→ **What to work on**
When you reach the line in the data below that contains "source does whatever", please start repeating lines exactly, and stop after the line that contains "a reactor, which", repeating nothing else.
= Beginning of Section =
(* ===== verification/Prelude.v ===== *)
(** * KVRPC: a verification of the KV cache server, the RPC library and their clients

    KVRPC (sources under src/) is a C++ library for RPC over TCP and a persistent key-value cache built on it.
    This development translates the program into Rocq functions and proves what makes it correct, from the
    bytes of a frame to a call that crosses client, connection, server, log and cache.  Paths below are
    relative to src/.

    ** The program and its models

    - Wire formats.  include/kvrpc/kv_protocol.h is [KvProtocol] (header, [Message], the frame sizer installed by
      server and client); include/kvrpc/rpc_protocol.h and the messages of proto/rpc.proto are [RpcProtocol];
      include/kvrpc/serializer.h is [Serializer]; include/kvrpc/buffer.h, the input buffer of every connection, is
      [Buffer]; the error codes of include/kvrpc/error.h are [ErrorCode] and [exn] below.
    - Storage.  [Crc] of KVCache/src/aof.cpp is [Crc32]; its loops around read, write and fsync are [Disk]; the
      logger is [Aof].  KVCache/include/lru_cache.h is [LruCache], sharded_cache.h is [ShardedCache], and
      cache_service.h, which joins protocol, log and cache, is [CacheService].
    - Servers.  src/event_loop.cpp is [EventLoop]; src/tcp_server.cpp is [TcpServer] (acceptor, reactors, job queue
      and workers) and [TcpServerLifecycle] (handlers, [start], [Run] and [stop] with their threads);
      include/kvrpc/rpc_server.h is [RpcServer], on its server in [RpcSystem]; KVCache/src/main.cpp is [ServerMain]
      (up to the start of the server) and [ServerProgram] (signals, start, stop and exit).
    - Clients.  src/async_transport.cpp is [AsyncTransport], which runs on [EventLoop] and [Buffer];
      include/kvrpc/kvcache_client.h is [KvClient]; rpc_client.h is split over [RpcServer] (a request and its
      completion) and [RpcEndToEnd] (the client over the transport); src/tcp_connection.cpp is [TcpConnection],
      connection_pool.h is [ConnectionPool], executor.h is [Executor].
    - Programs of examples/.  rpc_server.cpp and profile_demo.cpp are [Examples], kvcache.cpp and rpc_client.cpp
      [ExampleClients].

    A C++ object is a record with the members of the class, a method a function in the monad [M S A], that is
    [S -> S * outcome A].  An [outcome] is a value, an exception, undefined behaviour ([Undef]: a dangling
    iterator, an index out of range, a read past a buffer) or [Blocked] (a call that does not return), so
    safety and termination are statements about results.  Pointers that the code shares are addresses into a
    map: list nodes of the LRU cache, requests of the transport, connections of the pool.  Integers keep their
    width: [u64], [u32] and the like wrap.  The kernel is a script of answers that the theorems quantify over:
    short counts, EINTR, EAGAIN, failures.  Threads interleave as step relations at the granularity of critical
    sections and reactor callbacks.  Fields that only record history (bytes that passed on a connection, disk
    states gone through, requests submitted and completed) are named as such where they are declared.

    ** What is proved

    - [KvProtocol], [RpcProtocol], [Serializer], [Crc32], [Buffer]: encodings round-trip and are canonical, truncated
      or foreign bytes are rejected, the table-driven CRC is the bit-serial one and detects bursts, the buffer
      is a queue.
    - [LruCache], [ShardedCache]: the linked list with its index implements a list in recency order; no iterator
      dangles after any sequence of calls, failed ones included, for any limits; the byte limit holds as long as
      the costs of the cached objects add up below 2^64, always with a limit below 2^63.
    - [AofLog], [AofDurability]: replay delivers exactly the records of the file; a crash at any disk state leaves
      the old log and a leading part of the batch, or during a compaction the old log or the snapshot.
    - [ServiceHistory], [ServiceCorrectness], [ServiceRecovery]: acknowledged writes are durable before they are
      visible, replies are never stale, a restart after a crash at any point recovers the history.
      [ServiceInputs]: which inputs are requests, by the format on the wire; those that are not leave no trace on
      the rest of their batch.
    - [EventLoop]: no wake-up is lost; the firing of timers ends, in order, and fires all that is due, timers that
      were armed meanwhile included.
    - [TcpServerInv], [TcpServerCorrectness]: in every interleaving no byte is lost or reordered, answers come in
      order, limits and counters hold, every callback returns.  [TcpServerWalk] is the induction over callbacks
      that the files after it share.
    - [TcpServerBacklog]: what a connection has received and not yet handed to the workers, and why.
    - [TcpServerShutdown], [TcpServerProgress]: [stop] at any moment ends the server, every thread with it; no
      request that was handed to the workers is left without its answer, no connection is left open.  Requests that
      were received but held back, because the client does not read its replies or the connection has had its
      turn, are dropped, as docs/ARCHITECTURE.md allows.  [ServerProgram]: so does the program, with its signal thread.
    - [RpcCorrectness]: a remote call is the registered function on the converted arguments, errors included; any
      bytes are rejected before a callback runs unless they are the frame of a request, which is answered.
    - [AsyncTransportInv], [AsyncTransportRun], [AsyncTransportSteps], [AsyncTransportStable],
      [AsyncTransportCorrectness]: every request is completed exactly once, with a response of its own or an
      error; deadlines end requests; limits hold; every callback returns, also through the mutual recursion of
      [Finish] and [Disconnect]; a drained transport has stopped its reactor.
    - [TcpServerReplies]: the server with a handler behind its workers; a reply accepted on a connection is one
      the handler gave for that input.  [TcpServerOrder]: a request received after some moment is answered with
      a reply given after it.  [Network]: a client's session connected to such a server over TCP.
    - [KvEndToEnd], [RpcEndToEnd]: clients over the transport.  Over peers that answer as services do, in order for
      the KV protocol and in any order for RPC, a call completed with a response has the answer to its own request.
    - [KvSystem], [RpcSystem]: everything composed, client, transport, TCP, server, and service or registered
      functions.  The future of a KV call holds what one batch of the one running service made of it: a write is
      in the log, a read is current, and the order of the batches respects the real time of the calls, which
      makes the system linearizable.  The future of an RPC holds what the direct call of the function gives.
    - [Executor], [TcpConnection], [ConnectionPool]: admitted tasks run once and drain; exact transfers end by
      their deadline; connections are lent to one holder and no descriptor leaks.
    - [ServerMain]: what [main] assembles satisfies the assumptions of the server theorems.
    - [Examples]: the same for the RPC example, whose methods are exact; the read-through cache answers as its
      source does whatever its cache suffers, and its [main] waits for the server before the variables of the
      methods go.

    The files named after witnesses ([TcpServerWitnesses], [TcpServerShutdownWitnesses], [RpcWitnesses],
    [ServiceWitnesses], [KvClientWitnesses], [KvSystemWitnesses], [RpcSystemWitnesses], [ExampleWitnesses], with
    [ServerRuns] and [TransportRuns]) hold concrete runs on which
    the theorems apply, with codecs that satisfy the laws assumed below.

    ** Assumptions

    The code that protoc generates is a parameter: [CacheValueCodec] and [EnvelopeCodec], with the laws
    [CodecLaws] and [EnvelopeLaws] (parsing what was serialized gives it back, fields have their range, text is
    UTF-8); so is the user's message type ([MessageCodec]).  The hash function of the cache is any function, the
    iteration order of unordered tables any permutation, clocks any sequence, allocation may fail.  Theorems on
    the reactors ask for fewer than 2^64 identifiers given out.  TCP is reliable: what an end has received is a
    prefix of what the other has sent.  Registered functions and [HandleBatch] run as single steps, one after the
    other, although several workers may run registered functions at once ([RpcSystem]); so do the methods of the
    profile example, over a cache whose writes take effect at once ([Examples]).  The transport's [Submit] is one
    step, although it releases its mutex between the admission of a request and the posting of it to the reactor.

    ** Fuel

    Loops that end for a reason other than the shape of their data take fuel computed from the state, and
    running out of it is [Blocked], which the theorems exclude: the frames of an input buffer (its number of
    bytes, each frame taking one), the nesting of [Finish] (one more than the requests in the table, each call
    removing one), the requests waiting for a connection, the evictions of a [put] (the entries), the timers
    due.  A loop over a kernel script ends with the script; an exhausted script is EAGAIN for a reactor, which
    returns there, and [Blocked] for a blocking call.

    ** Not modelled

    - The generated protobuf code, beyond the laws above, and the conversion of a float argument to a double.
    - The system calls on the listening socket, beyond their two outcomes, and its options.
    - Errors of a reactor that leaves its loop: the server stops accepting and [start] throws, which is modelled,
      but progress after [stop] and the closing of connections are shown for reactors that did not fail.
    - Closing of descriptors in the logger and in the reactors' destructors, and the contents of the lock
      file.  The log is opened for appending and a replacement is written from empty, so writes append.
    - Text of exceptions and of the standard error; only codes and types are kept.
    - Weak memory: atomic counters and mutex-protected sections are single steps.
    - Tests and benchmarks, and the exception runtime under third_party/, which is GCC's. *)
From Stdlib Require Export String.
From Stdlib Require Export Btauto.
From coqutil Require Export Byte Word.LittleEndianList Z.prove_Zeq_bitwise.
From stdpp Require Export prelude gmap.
= End of Section =
→ **Written reply**
      source does whatever its cache suffers, and its [main] waits for the server before the variables of the
      methods go.

    The files named after witnesses ([TcpServerWitnesses], [TcpServerShutdownWitnesses], [RpcWitnesses],
    [ServiceWitnesses], [KvClientWitnesses], [KvSystemWitnesses], [RpcSystemWitnesses], [ExampleWitnesses], with
    [ServerRuns] and [TransportRuns]) hold concrete runs on which
    the theorems apply, with codecs that satisfy the laws assumed below.

    ** Assumptions

    The code that protoc generates is a parameter: [CacheValueCodec] and [EnvelopeCodec], with the laws
    [CodecLaws] and [EnvelopeLaws] (parsing what was serialized gives it back, fields have their range, text is
    UTF-8); so is the user's message type ([MessageCodec]).  The hash function of the cache is any function, the
    iteration order of unordered tables any permutation, clocks any sequence, allocation may fail.  Theorems on
    the reactors ask for fewer than 2^64 identifiers given out.  TCP is reliable: what an end has received is a
    prefix of what the other has sent.  Registered functions and [HandleBatch] run as single steps, one after the
    other, although several workers may run registered functions at once ([RpcSystem]); so do the methods of the
    profile example, over a cache whose writes take effect at once ([Examples]).  The transport's [Submit] is one
    step, although it releases its mutex between the admission of a request and the posting of it to the reactor.

    ** Fuel

    Loops that end for a reason other than the shape of their data take fuel computed from the state, and
    running out of it is [Blocked], which the theorems exclude: the frames of an input buffer (its number of
    bytes, each frame taking one), the nesting of [Finish] (one more than the requests in the table, each call
    removing one), the requests waiting for a connection, the evictions of a [put] (the entries), the timers
    due.  A loop over a kernel script ends with the script; an exhausted script is EAGAIN for a reactor, which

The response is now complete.